American plant and soils scientist

Arthur G. Hunt is an American plant and soils scientist who is currently a professor at the University of Kentucky and an elected fellow of the American Association for the Advancement of Science.

==Education==
He earned his B.S at University of Lowell in 1976 and his Ph.D at Brandeis University in 1982.

==Research==
His interests are mRNA 3' end formation and polyadenylation, and plant RNA processing. His highest cited paper is "Design and construction of a versatile system for the expression of foreign genes in plants" at 355 times, according to Google Scholar.

==Recent publications==
- de Lorenzo, L., Sorenson, R, Bailey-Serres, J., and Hunt, A. G. (2017) Noncanonical alternative polyadenylation contributes to gene regulation in response to hypoxia. The Plant Cell 29, 1262-1277.
- Majee, M., Wu, S., Salaita, L., Gingerich, D., Dirk, L. M. A., Chappell J., Hunt, A. G., Vierstra, R., and Downie, A. B. (2017) The Genetic Structure in a misannotated locus positively influencing Arabidopsis Seed Germination is revealed using surrogate splicing. Plant Gene 10, 74-85.
- Chakrabarti, M., Dinkins, R. D., and Hunt, A. G. (2016) De novo transcriptome assembly and dynamic spatial gene expression analysis in red clover (Trifolium pratense). The Plant Genome 9, published online March 11, 2016. doi:10.3835/plantgenome2015.06.0048.
- Bell, S. A., Brown, A., Chen, S., and Hunt, A. G. (2016) Experimental genome-wide determination of RNA polyadenylation in Chlamydomonas reinhardtii.
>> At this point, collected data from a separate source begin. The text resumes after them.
(* ===== verification/Quote.v ===== *)
(** * Quote: names and literals in SQL text (src/cpp/src/planner_base.h, planner.h)

    How the planner writes an identifier, a literal and a "schema.table" into a
    statement, and how it finds a quoted relation in one again. The reader they
    are measured against is PostgreSQL's lexical rule for quoted tokens with
    standard_conforming_strings on, its default: a quoted token runs to the next
    quote that is not doubled. *)
From S2P Require Import Prelude Canonical Spec.

Definition squote : ascii := byte_of 39.
Definition dquote : ascii := byte_of 34.

(** The loops of [quote_literal] and [quote_identifier]. *)
Fixpoint double_quotes (q : ascii) (s : string) : string :=
  match s with
  | EmptyString => ""
  | String c s' => if Ascii.eqb c q then String q (String c (double_quotes q s')) else String c (double_quotes q s')
  end.

Definition quote_with (q : ascii) (s : string) : string :=
  String q (double_quotes q s +:+ string_of_char q).

Definition quote_literal (s : string) : string := quote_with squote s.
Definition quote_identifier (s : string) : string := quote_with dquote s.

(** [find(c)] and the two halves around it. *)
Fixpoint split_first (c : ascii) (s : string) : option (string * string) :=
  match s with
  | EmptyString => None
  | String x s' =>
      if Ascii.eqb x c then Some ("", s')
      else '(a, b) ← split_first c s'; Some (String x a, b)
  end.

Definition quote_qualified (qualified : string) : string :=
  match split_first "." qualified with
  | None => quote_identifier qualified
  | Some (a, b) => quote_identifier a +:+ "." +:+ quote_identifier b
  end.

(** [quoted_relation_at], from the position on: the length of one quoted part,
    then of the two with the dot between them. *)
Fixpoint quoted_part (s : string) : option string :=
  match s with
  | EmptyString => None
  | String c s' =>
      if Ascii.eqb c dquote then
        match s' with
        | String c' s'' => if Ascii.eqb c' dquote then p ← quoted_part s''; Some (String c (String c' p))
                           else Some (string_of_char c)
        | EmptyString => Some (string_of_char c)
        end
      else p ← quoted_part s'; Some (String c p)
  end.

Definition quoted_name (s : string) : option string :=
  match s with
  | String c s' => if Ascii.eqb c dquote then p ← quoted_part s'; Some (String c p) else None
  | EmptyString => None
  end.

(** What is left of [s] after [n] bytes. *)
Fixpoint skip (n : nat) (s : string) : string :=
  match n, s with
  | O, _ => s
  | S n', String _ s' => skip n' s'
  | S _, EmptyString => ""
  end.

Definition quoted_relation_at (s : string) : string :=
  match quoted_name s with
  | None => ""
  | Some a =>
      match skip (String.length a) s with
      | String c s' =>
          if Ascii.eqb c "." then
            match quoted_name s' with Some b => a +:+ "." +:+ b | None => "" end
          else ""
      | EmptyString => ""
      end
  end.

(** ** The server's reading *)

(** A quoted token's text and what follows it. *)
Fixpoint lex_body (q : ascii) (s : string) : option (string * string) :=
  match s with
  | EmptyString => None
  | String c s' =>
      if Ascii.eqb c q then
        match s' with
        | String c' s'' =>
            if Ascii.eqb c' q then '(a, r) ← lex_body q s''; Some (String q a, r) else Some ("", s')
        | EmptyString => Some ("", "")
        end
      else '(a, r) ← lex_body q s'; Some (String c a, r)
  end.

Definition lex_quoted (q : ascii) (s : string) : option (string * string) :=
  match s with
  | String c s' => if Ascii.eqb c q then lex_body q s' else None
  | EmptyString => None
  end.

(** A relation: an identifier, with another after a dot. *)
Definition lex_relation (s : string) : option (list string * string) :=
  '(a, r) ← lex_quoted dquote s;
  match r with
  | String c r' =>
      if Ascii.eqb c "." then '(b, r'') ← lex_quoted dquote r'; Some ([a; b], r'') else Some ([a], r)
  | EmptyString => Some ([a], r)
  end.

(** The text after a token does not go on with a quote. *)
Definition not_at (q : ascii) (s : string) : Prop :=
  match s with String c _ => c <> q | EmptyString => True end.

Lemma lex_body_doubled q s r :
  not_at q r -> lex_body q (double_quotes q s +:+ String q r) = Some (s, r).
Proof.
  intros Hr. induction s as [|c s IH]; simpl.
  - rewrite Ascii.eqb_refl. destruct r as [|c r]; [done|]. simpl in Hr.
    by destruct (Ascii.eqb_spec c q).
  - destruct (Ascii.eqb_spec c q) as [->|Hne]; simpl.
    + rewrite !Ascii.eqb_refl. change (double_quotes q s ++ String q r)%string with (double_quotes q s +:+ String q r).
      by rewrite IH.
    + destruct (Ascii.eqb_spec c q); [done|].
      change (double_quotes q s ++ String q r)%string with (double_quotes q s +:+ String q r). by rewrite IH.
Qed.

(** A quoted text is one token, and reads back as itself. *)
Lemma lex_quote_with q s r : not_at q r -> lex_quoted q (quote_with q s +:+ r) = Some (s, r).
Proof.
  intros Hr. unfold quote_with. rewrite string_app_cons. simpl. rewrite Ascii.eqb_refl.
  rewrite string_app_assoc. by apply lex_body_doubled.
Qed.

Lemma lex_identifier_app s r :
  not_at dquote r -> lex_quoted dquote (quote_identifier s +:+ r) = Some (s, r).
Proof. apply lex_quote_with. Qed.

Lemma has_char_cons x c s : has_char x (String c s) = Ascii.eqb x c || has_char x s.
Proof. done. Qed.

Lemma has_char_app x a b : has_char x (a +:+ b) = has_char x a || has_char x b.
Proof.
  induction a as [|c a IH]; [done|]. unfold has_char in *. rewrite string_app_cons. cbn.
  by rewrite IH, orb_assoc.
Qed.

Lemma split_first_app c a b :
  has_char c a = false -> split_first c (a +:+ String c b) = Some (a, b).
Proof.
  induction a as [|x a IH]; simpl; intros Ha; [by rewrite Ascii.eqb_refl|].
  unfold has_char in *. simpl in Ha. apply orb_false_iff in Ha as [Hx Ha].
  destruct (Ascii.eqb_spec x c) as [->|]; [by rewrite Ascii.eqb_refl in Hx|].
  change (a ++ String c b)%string with (a +:+ String c b). by rewrite IH.
Qed.

Lemma quoted_part_doubled s r :
  not_at dquote r ->
  quoted_part (double_quotes dquote s +:+ String dquote r) = Some (double_quotes dquote s +:+ string_of_char dquote).
Proof.
  intros Hr. induction s as [|c s IH].
  - destruct r as [|c r]; [done|]. simpl in *. by destruct (Ascii.eqb_spec c dquote).
  - cbn [double_quotes]. destruct (Ascii.eqb_spec c dquote) as [->|Hne];
      rewrite !string_app_cons; cbn [quoted_part]; rewrite ?Ascii.eqb_refl.
    + by rewrite IH.
    + destruct (Ascii.eqb_spec c dquote); [done|]. by rewrite IH.
Qed.

Lemma quoted_name_app s r : not_at dquote r -> quoted_name (quote_identifier s +:+ r) = Some (quote_identifier s).
Proof.
  intros Hr. unfold quote_identifier, quote_with. rewrite string_app_cons. cbn [quoted_name].
  rewrite Ascii.eqb_refl, string_app_assoc. change (string_of_char dquote +:+ r) with (String dquote r).
  by rewrite quoted_part_doubled.
Qed.

Lemma skip_app a r : skip (String.length a) (a +:+ r) = r.
Proof. induction a as [|c a IH]; [done|]. exact IH. Qed.

Lemma identifier_lacks c s :
  lower c || digit c || underscore c = false -> require_identifier s = Ok tt -> has_char c s = false.
Proof.
  intros Hc. unfold require_identifier. destruct s as [|d s]; [done|]. case_if; [done|]. case_if; [done|].
  case_if; [|done]. intros _. unfold has_char.
  match goal with H : forallb _ _ = true |- _ => rename H into Hall end.
  rewrite forallb_forall in Hall. apply not_true_is_false. intros (x & Hx & Hd)%existsb_exists.
  apply Ascii.eqb_eq in Hd as <-. specialize (Hall _ Hx). congruence.
Qed.

Lemma identifier_has_no_dot s : require_identifier s = Ok tt -> has_char "." s = false.
Proof. by apply identifier_lacks. Qed.

Lemma quote_qualified_parts schema table :
  require_identifier schema = Ok tt ->
  quote_qualified (schema +:+ "." +:+ table) = quote_identifier schema +:+ String "." (quote_identifier table).
Proof.
  intros Hs. unfold quote_qualified. change ("." +:+ table) with (String "." table).
  by rewrite split_first_app by (by apply identifier_has_no_dot).
Qed.

Lemma quoted_relation_app schema table r :
  require_identifier schema = Ok tt -> not_at dquote r ->
  let q := quote_qualified (schema +:+ "." +:+ table) in quoted_relation_at (q +:+ r) = q.
Proof.
  intros Hs Hd q. unfold q. rewrite quote_qualified_parts, string_app_assoc, string_app_cons by done.
  unfold quoted_relation_at. rewrite quoted_name_app by done. rewrite skip_app, Ascii.eqb_refl.
  by rewrite quoted_name_app.
Qed.

Lemma lex_relation_quoted schema table r :
  require_identifier schema = Ok tt -> not_at dquote r ->
  lex_relation (quote_qualified (schema +:+ "." +:+ table) +:+ r) = Some ([schema; table], r).
Proof.
  intros Hs Hd. rewrite quote_qualified_parts, string_app_assoc, string_app_cons by done.
  unfold lex_relation. rewrite lex_identifier_app by done. cbn [mbind option_bind].
  rewrite Ascii.eqb_refl. by rewrite lex_identifier_app.
Qed.

(** What the planner quotes is read back by the server as it was. A relation
    is written as two quoted names from which the server reads the schema and
    the table again, whatever bytes the table's name has and whatever the
    statement goes on with; the planner finds exactly that text in a statement
    again; and a literal is one token with the text it was made from. No name
    and no text can end its token early. *)
Theorem quoted_names_read_back schema table text r :
  require_identifier schema = Ok tt -> not_at dquote r -> not_at squote r ->
  let q := quote_qualified (schema +:+ "." +:+ table) in
  lex_relation (q +:+ r) = Some ([schema; table], r)
  /\ quoted_relation_at (q +:+ r) = q
  /\ lex_quoted squote (quote_literal text +:+ r) = Some (text, r).
Proof.
  intros Hs Hd Hq q. split_and!; [by apply lex_relation_quoted|by apply quoted_relation_app|by apply lex_quote_with].
Qed.

(** [quoted_names_read_back]: a table named with quotes and a dot, and a text
    that tries to end its literal. *)
Lemma quoted_names_read_back_witness :
  let table := "o" +:+ string_of_char dquote +:+ ".x" in
  let text := "it" +:+ string_of_char squote +:+ "; DROP TABLE t; --" in
  let q := quote_qualified ("shop" +:+ "." +:+ table) in
  String.length q = 14%nat
  /\ lex_relation (q +:+ " VALIDATE") = Some (["shop"; table], " VALIDATE")
  /\ lex_quoted squote (quote_literal text +:+ ";") = Some (text, ";").
Proof.
  intros table text q.
  destruct (quoted_names_read_back "shop" table text " VALIDATE" eq_refl) as (H1 & _ & _); [done..|].
  destruct (quoted_names_read_back "shop" table text ";" eq_refl) as (_ & _ & H3); [done..|].
  split; [done|]. split; [exact H1|exact H3].
Defined.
PLoS ONE 11: e0146107.
- Lim, G-H., Shine, M. B., de Lorenzo, L., Yu, K., Navarre, D., Hunt, A. G., Lee, J-y., Kachroo, A., and Kachroo, P. (2016). Plasmodesmata localizing proteins regulate transport and signaling during systemic immunity. Cell Host and Microbe 19, 541-549.

==Awards==
Hunt was named Fellow of the American Association for the Advancement of Science for 2017 "in recognition of their contributions to science and technology, scientific leadership and extraordinary achievements across disciplines."